A FRIEND, LET'S CALL HIM K, complains that he is getting a reputation at the place where he works. The word is that he dates as many of the women in the office as he can, that he has slept with a whole bunch of them and that he is forever on the make. He says none of it is true and he is troubled by its implications. It means, he says, that he is considered "easy."
Now truth compels me to say that it was I who put that particular formulation on his problem. K did not. K merely said that he was bothered by the notion that people thought he would have sex with women with whom he did not have a relationship, that he was in the habit of having one-night stands -- that he, in short, saw women as nothing more than sex objects.
Any way you formulate the objection, though, you come down to the same thing. It is the sort of objection that would cause Huge Hefner to have a nose bleed, an almost feminine objection -- the sort of thing women are supposed to say. If men are now saying this sort of thing then Playboy, if not lechery, is hardly a growth business and there is, at long last, something new under the sun. Let's call it the single standard.

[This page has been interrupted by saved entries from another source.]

Lemma adjust_spec random time s krch ves nes p n w :
  full s krch ves nes -> heap s !! p = Some n -> 0 <= w ->
  length_ (vnode_list krch) + w <= UINT_MAX -> length_ (node_list krch) < UINT_MAX ->
  exists s' krch' p' n' ves' nes', kr_conhash_adjust_weights random time krch (id n) w s = Ok (0, krch', s') /\
    heap s !! p' = None /\ heap s' = <[p' := n']> (delete p (heap s)) /\
    id n' = id n /\ weights n' = w /\ priv n' = priv n /\
    freed s' = after_free krch (freed s) n /\ same_hash krch krch' /\
    full s' krch' ves' nes' /\ List.filter (not_of p') ves' = List.filter (not_of p) ves.
Proof.
  intros Hrep Hp Hw Hmax Hnmax. pose proof (ch_live _ _ _ _ _ Hrep p n Hp) as [_ [Hid _ _]].
  unfold kr_conhash_adjust_weights. unfold mbind at 1, M_bind at 1.
  rewrite (lookup_present _ _ _ _ _ _ Hrep Hp). unfold mbind at 1, M_bind at 1. unfold get_node at 1.
  rewrite Hp. unfold mbind at 1, M_bind at 1.
  destruct (create_node_conhash s (id n) w (priv n) Hid) as (p' & n' & Hp' & -> & Hid' & Hw' & Hpr' & Hl').
  set (s0 := mkState _ _ _ _). assert (Hne : p' <> p) by congruence.
  assert (Hrep0 : ch_rep s0 krch (heap s) ves nes).
  { apply ch_rep_heap; [done|]. intros q m Hq. by rewrite lookup_insert_ne by congruence. }
  destruct (delete_free_spec s0 krch (heap s) ves nes p n Hrep0 Hp) as (s1 & k1 & nes1 & E1 & Hh1 & Hf1 & Hle1 & Hsh1 & Hr1).
  simpl in Hh1. rewrite delete_insert_ne in Hh1 by done.
  pose proof (ch_vlist _ _ _ _ _ Hr1) as [ps1 Hv1]. pose proof (ch_nlist _ _ _ _ _ Hr1) as [qs1 Hn1].
  pose proof (ch_vlist _ _ _ _ _ Hrep) as [ps Hv].
  destruct (insert_node_spec random time s1 k1 (delete p (heap s)) (List.filter (not_of p) ves) nes1 p' n' Hr1)
    as (s2 & k2 & n2 & ves2 & nes2 & E2 & Hh2 & Hid2 & Hw2 & Hp2 & Hf2 & Hsh2 & _ & Hr2 & Hfil2);
    rewrite ?Hid', ?Hw'; try done.
  - rewrite Hh1. apply lookup_insert_eq.
  - by rewrite lookup_delete_ne by done.
  - intros q m [Hqp Hq]%lookup_delete_Some Heq. apply Hqp. symmetry. by apply (ch_unique _ _ _ _ _ Hrep q p m n).
  - rewrite (rep_len _ _ _ _ Hv1). rewrite (rep_len _ _ _ _ Hv) in Hmax.
    pose proof (List.filter_length_le (not_of p) ves). lia.
  - lia.
  - rewrite Hh1, insert_insert_eq in Hh2.
    exists s2, k2, p', n2, ves2, nes2. rewrite Hh2, Hf2, Hf1, Hid2, Hw2, Hp2.
    destruct Hsh1 as [? ?], Hsh2 as [? ?]. split_and!; try done; try (split; congruence).
    unfold mbind, M_bind in *. destruct (kr_conhash_delete_node krch p s0) as [[k3 s3]|]; [|done].
    destruct (kr_conhash_free_node k3 p s3) as [[[] s4]|]; [|done]. injection E1 as -> ->. by rewrite E2.
Qed.

(** ** Location *)

Definition owner (krch : T_KRConHash) (ves : list (Z * vaddr)) (object : string) : option ptr :=
  (fun e => v_node e.2) <$> cycle_entry (hash_func krch object) ves.

Lemma kick_rep s krch ves nes p n :
  full s krch ves nes -> heap s !! p = Some n ->
  ch_rep (mkState (<[p := kick n]> (heap s)) (vstore s) (nstore s) (freed s)) krch
    (<[p := kick n]> (heap s)) ves nes.
Proof.
  intros [Hlive Huniq Hv Hn Hvc Hnc Hb Hves Hnes] Hp.
  assert (Hk : forall q m, <[p := kick n]> (heap s) !! q = Some m <->
    exists m', heap s !! q = Some m' /\ m = if decide (q = p) then kick m' else m').
  { intros q m. destruct (decide (q = p)) as [->|Hq].
    - rewrite lookup_insert_eq, Hp. naive_solver.
    - rewrite lookup_insert_ne by done. naive_solver. }
  assert (Hid : forall (q : ptr) (m m' : T_KRActualNode (P:=P)), m = (if decide (q = p) then kick m' else m') -> id m = id m' /\ weights m = weights m').
  { intros q m m' ->. by case_decide. }
  constructor; try done; cbn [heap vstore nstore].
  - intros q m Hq. split; [done|]. apply Hk in Hq as (m' & Hq & ->).
    destruct (Hlive q m' Hq) as [_ [? ? ?]]. case_decide; by constructor.
  - intros q q' m m' (m1 & Hq & Hm)%Hk (m2 & Hq' & Hm')%Hk Heq. apply (Huniq q q' m1 m2); [done..|].
    destruct (Hid _ _ _ Hm), (Hid _ _ _ Hm'). congruence.
  - intros e. rewrite Hves. split.
    + intros (q & m & k & Hq & Hlt & ->).
      destruct (Hid q (if decide (q = p) then kick m else m) m eq_refl) as [Hi Hw]. exists q, (if decide (q = p) then kick m else m), k.
      rewrite Hi, Hw. split_and!; [|done|done]. apply Hk. by exists m.
    + intros (q & m & k & (m' & Hq & Hm)%Hk & Hlt & ->). destruct (Hid _ _ _ Hm) as [Hi Hw].
      exists q, m', k. by rewrite <- Hi, <- Hw.
  - intros e. rewrite Hnes. split.
    + intros (q & m & Hq & ->). destruct (Hid q (if decide (q = p) then kick m else m) m eq_refl) as [Hi Hw].
      exists q, (if decide (q = p) then kick m else m). rewrite Hi. split; [|done]. apply Hk. by exists m.
    + intros (q & m & (m' & Hq & Hm)%Hk & ->). destruct (Hid _ _ _ Hm) as [Hi Hw].
      exists q, m'. by rewrite <- Hi.
Qed.

Lemma locate_heap s krch ves nes object :
  full s krch ves nes ->
  exists s', kr_conhash_locate krch object s = Ok (owner krch ves object, s') /\ full s' krch ves nes /\
    heap s' = match owner krch ves object with Some p => alter kick p (heap s) | None => heap s end /\
    (forall p, owner krch ves object = Some p -> is_Some (heap s !! p)).
Proof.
  intros Hrep. pose proof (ch_vlist _ _ _ _ _ Hrep) as [ps Hv]. unfold kr_conhash_locate, owner.
  unfold mbind at 1, M_bind at 1. unfold on_vlist.
  rewrite (cycle_spec _ _ _ _ _ ltac:(rewrite (ch_vcmp _ _ _ _ _ Hrep); apply _) Hv), cycle_entry_value.
  pose proof (cycle_entry_elem (hash_func krch object) ves) as Hel.
  destruct (cycle_entry (hash_func krch object) ves) as [e|]; simpl.
  - specialize (Hel e eq_refl). apply (ch_ves _ _ _ _ _ Hrep) in Hel as (p & n & k & Hp & _ & ->).
    simpl. unfold mbind, M_bind, get_node, put_node. cbn [heap]. rewrite Hp. cbn [heap]. rewrite Hp.
    eexists. split; [done|]. cbn [heap]. split_and!.
    + apply (kick_rep _ _ _ _ _ _ Hrep Hp).
    + apply map_eq. intros q. destruct (decide (q = p)) as [->|Hq].
      * by rewrite lookup_insert_eq, lookup_alter_eq, Hp.
      * by rewrite lookup_insert_ne, lookup_alter_ne by done.
    + intros q [= <-]. by eexists.
  - exists s. split; [by destruct s|]. by split_and!.
Qed.

Lemma locate_spec s krch ves nes object :
  full s krch ves nes ->
  exists s', kr_conhash_locate krch object s = Ok (owner krch ves object, s') /\
    full s' krch ves nes /\ dom (heap s') = dom (heap s) /\
    (forall p, owner krch ves object = Some p -> p ∈ dom (heap s)).
Proof.
  intros Hrep. destruct (locate_heap s krch ves nes object Hrep) as (s' & E & Hf & Hh & Hp).
  exists s'. split_and!; [done..| |].
  - rewrite Hh. destruct (owner krch ves object) as [p|]; [|done]. apply set_eq. intros q. rewrite !elem_of_dom.
    destruct (decide (q = p)) as [->|Hq]; [|by rewrite lookup_alter_ne by done].
    rewrite lookup_alter_eq. by destruct (heap s !! p).
  - intros p Ho. apply elem_of_dom. by apply Hp.
Qed.

(** A node that leaves moves only its own objects, and one that enters takes objects from
    the others without moving any between them. *)
Lemma owner_delete krch ves p object :
  owner krch ves object <> Some p ->
  owner krch (List.filter (not_of p) ves) object = owner krch ves object.
Proof.
  unfold owner. destruct (cycle_entry (hash_func krch object) ves) as [e|] eqn:E; simpl; intros Hne.
  - rewrite (cycle_entry_filter (not_of p) _ _ _ E); [done|]. unfold not_of.
    rewrite bool_decide_false; [done|]. congruence.
  - assert (ves = []) as ->; [|done]. unfold cycle_entry in E.
    destruct (List.find _ ves); [done|]. by destruct ves.
Qed.

Lemma construct_spec hf ff :
  exists s krch, kr_conhash_construct hf ff (mkState ∅ (mkStore ∅ 0) (mkStore ∅ 0) []) = Ok (krch, s) /\
    full s krch [] [] /\ heap s = ∅ /\ freed s = [].
Proof.
  unfold kr_conhash_construct, mbind, M_bind, on_vlist, on_nlist. cbn [vstore].
  destruct (create_spec kr_vnode_compare) as (vl & vs & -> & Hv & Hvc). cbn [nstore].
  destruct (create_spec kr_node_compare) as (nl & ns & -> & Hn & Hnc). cbn [nstore heap vstore freed].
  eexists _, _. split; [done|]. split; [|done]. constructor; cbn [heap vstore nstore vnode_list node_list]; try done.
  - by exists [].
  - by exists [].
  - by rewrite (rep_len _ _ _ _ Hv), (rep_len _ _ _ _ Hn).
  - intros e. rewrite elem_of_nil. split; [done|]. intros (? & ? & ? & ? & _). set_solver.
  - intros e. rewrite elem_of_nil. split; [done|]. intros (? & ? & ? & _). set_solver.
Qed.

(** ** Histories *)

(** Identifiers are added once, as the header asks, and fit in their array; the lists do
    not outgrow their lengths. *)
Inductive reached (random : Z -> nat -> Z) : state (P:=P) -> T_KRConHash -> Prop :=
  | reached_new hf ff s krch :
      kr_conhash_construct hf ff (mkState ∅ (mkStore ∅ 0) (mkStore ∅ 0) []) = Ok (krch, s) ->
      reached random s krch
  | reached_add time i w pr s krch z s' krch' :
      reached random s krch -> (forall p n, heap s !! p = Some n -> id n <> i) ->
      (String.length i < ID_SIZE)%nat -> 0 <= w -> length_ (vnode_list krch) + w <= UINT_MAX ->
      length_ (node_list krch) < UINT_MAX ->
      kr_conhash_add random time krch i w pr s = Ok (z, krch', s') -> reached random s' krch'
  | reached_remove i s krch z s' krch' :
      reached random s krch -> (String.length i < ID_SIZE)%nat ->
      kr_conhash_remove krch i s = Ok (z, krch', s') -> reached random s' krch'
  | reached_adjust time i w s krch z s' krch' :
      reached random s krch -> (String.length i < ID_SIZE)%nat -> 0 <= w ->
      length_ (vnode_list krch) + w <= UINT_MAX -> length_ (node_list krch) < UINT_MAX ->
      kr_conhash_adjust_weights random time krch i w s = Ok (z, krch', s') -> reached random s' krch'
  | reached_locate object s krch r s' :
      reached random s krch -> kr_conhash_locate krch object s = Ok (r, s') -> reached random s' krch.

Lemma find_id s (i : string) :
  (exists p n, heap s !! p = Some n /\ id n = i) \/ (forall p n, heap s !! p = Some n -> id n <> i).
Proof.
  destruct (decide (Exists (fun q => id q.2 = i) (map_to_list (heap s)))) as [H|H].
  - left. apply Exists_exists in H as ([p n] & Hin & Hid). exists p, n. split; [|done].
    by apply elem_of_map_to_list.
  - right. intros p n Hp Hid. apply H, Exists_exists. exists (p, n). split; [|done].
    by apply elem_of_map_to_list.
Qed.

Lemma adjust_absent random time s krch ves nes i w :
  full s krch ves nes -> (String.length i < ID_SIZE)%nat ->
  (forall p n, heap s !! p = Some n -> id n <> i) ->
  kr_conhash_adjust_weights random time krch i w s = Ok (-1, krch, s).
Proof.
  intros Hrep Hi Habs. unfold kr_conhash_adjust_weights, mbind, M_bind.
  destruct (lookup_conhash _ _ _ _ _ i Hrep Hi) as (r & -> & Hr). destruct r as [p|]; [|done].
  destruct Hr as (n & Hn & Hid). by destruct (Habs p n Hn).
Qed.

Lemma reached_full random s krch : reached random s krch -> exists ves nes, full s krch ves nes.
Proof.
  induction 1 as [hf ff s krch E|time i w pr s krch z s' krch' _ (ves & nes & IH) Hfr Hi Hw Hv Hn E
    |i s krch z s' krch' _ (ves & nes & IH) Hi E|time i w s krch z s' krch' _ (ves & nes & IH) Hi Hw Hv Hn E
    |object s krch r s' _ (ves & nes & IH) E].
  - destruct (construct_spec hf ff) as (s1 & k1 & E1 & Hf & _). rewrite E in E1. injection E1 as -> ->.
    by exists [], [].
  - destruct (add_spec random time s krch ves nes i w pr IH Hfr Hi Hw Hv Hn)
      as (s1 & k1 & p & n & ves1 & nes1 & E1 & _ & _ & _ & _ & _ & _ & _ & _ & Hr & _).
    rewrite E in E1. injection E1 as -> -> ->. by exists ves1, nes1.
  - destruct (find_id s i) as [(p & n & Hp & <-)|Habs].
    + destruct (remove_spec s krch ves nes p n IH Hp) as (s1 & k1 & nes1 & E1 & _ & _ & _ & Hr).
      rewrite E in E1. injection E1 as -> -> ->. by exists (List.filter (not_of p) ves), nes1.
    + rewrite (remove_absent _ _ _ _ _ IH Hi Habs) in E. injection E as <- <- <-. by exists ves, nes.
  - destruct (find_id s i) as [(p & n & Hp & <-)|Habs].
    + destruct (adjust_spec random time s krch ves nes p n w IH Hp Hw Hv Hn)
        as (s1 & k1 & p1 & n1 & ves1 & nes1 & E1 & _ & _ & _ & _ & _ & _ & _ & Hr & _).
      rewrite E in E1. injection E1 as -> -> ->. by exists ves1, nes1.
    + rewrite (adjust_absent _ _ _ _ _ _ _ _ IH Hi Habs) in E. injection E as <- <- <-. by exists ves, nes.
  - destruct (locate_spec s krch ves nes object IH) as (s1 & E1 & Hr & _). rewrite E in E1.
    injection E1 as -> ->. by exists ves, nes.
Qed.

(** * Properties *)

(** Whatever the history of a consistent hash, its ring holds exactly the virtual nodes
    of its nodes, in the order of their hashes and identifiers, and an object belongs to
    the node of the first virtual node at or after its hash, or of the first of all. *)
Theorem kr_conhash_locate_ring random s (krch : T_KRConHash) :
  reached random s krch ->
  exists ves, StronglySorted (entry_lt kr_vnode_compare) ves /\
    (forall e, e ∈ ves <-> exists p n k, heap s !! p = Some n /\ (k < Z.to_nat (weights n))%nat /\
                             e = ventry krch (id n) p k) /\
    forall object, exists s',
      kr_conhash_locate krch object s = Ok (v_node <$> spec_cycle (hash_func krch object) ves, s').
Proof.
  intros Hr. destruct (reached_full _ _ _ Hr) as (ves & nes & Hf). exists ves.
  split; [apply (skip_sorted _ _ _ _ _ Hf)|]. split; [apply (ch_ves _ _ _ _ _ Hf)|]. intros object.
  destruct (locate_spec _ _ _ _ object Hf) as (s' & E & _). exists s'. rewrite E, cycle_entry_value.
  unfold owner. by destruct (cycle_entry _ _).
Qed.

Clasically, the old double standard meant that men were able to do what women could not -- that they were judged differently for doing the same thing. Usually, this pertained to sex. Men, for instance, were permitted to debauch, debauch and then debauch some more, but women were not. Women who acted as sexually free as men got what was known as reputations. At the very least, some people said they had no respect for themselves, which is what you say, I take it, when someone does something you secretly want to do.
But if women are sometimes the victim of the old double standard, then men can be the victim of changing standards. Fighting is a perfect example. This is something men are supposed to be able to do, but should they do it, should they actually act violently, they will either be arrested or shunned. Men who do not conform to the times, who fail to distinguish between myths about the frontier and the reality of modern life, are not heroes, but fools. Men are really not supposed to fight.
It is somewhat the same for sex. The male ideal, of course, is to be something of a tomcat, meowing your way up one alley and down the next. Men are raised to believe this myth and they try their hardest to equal it during some part of their life -- usually when they are young and sometimes when the start to get old. It is the ideal, and very much like fighting, it makes for great talk.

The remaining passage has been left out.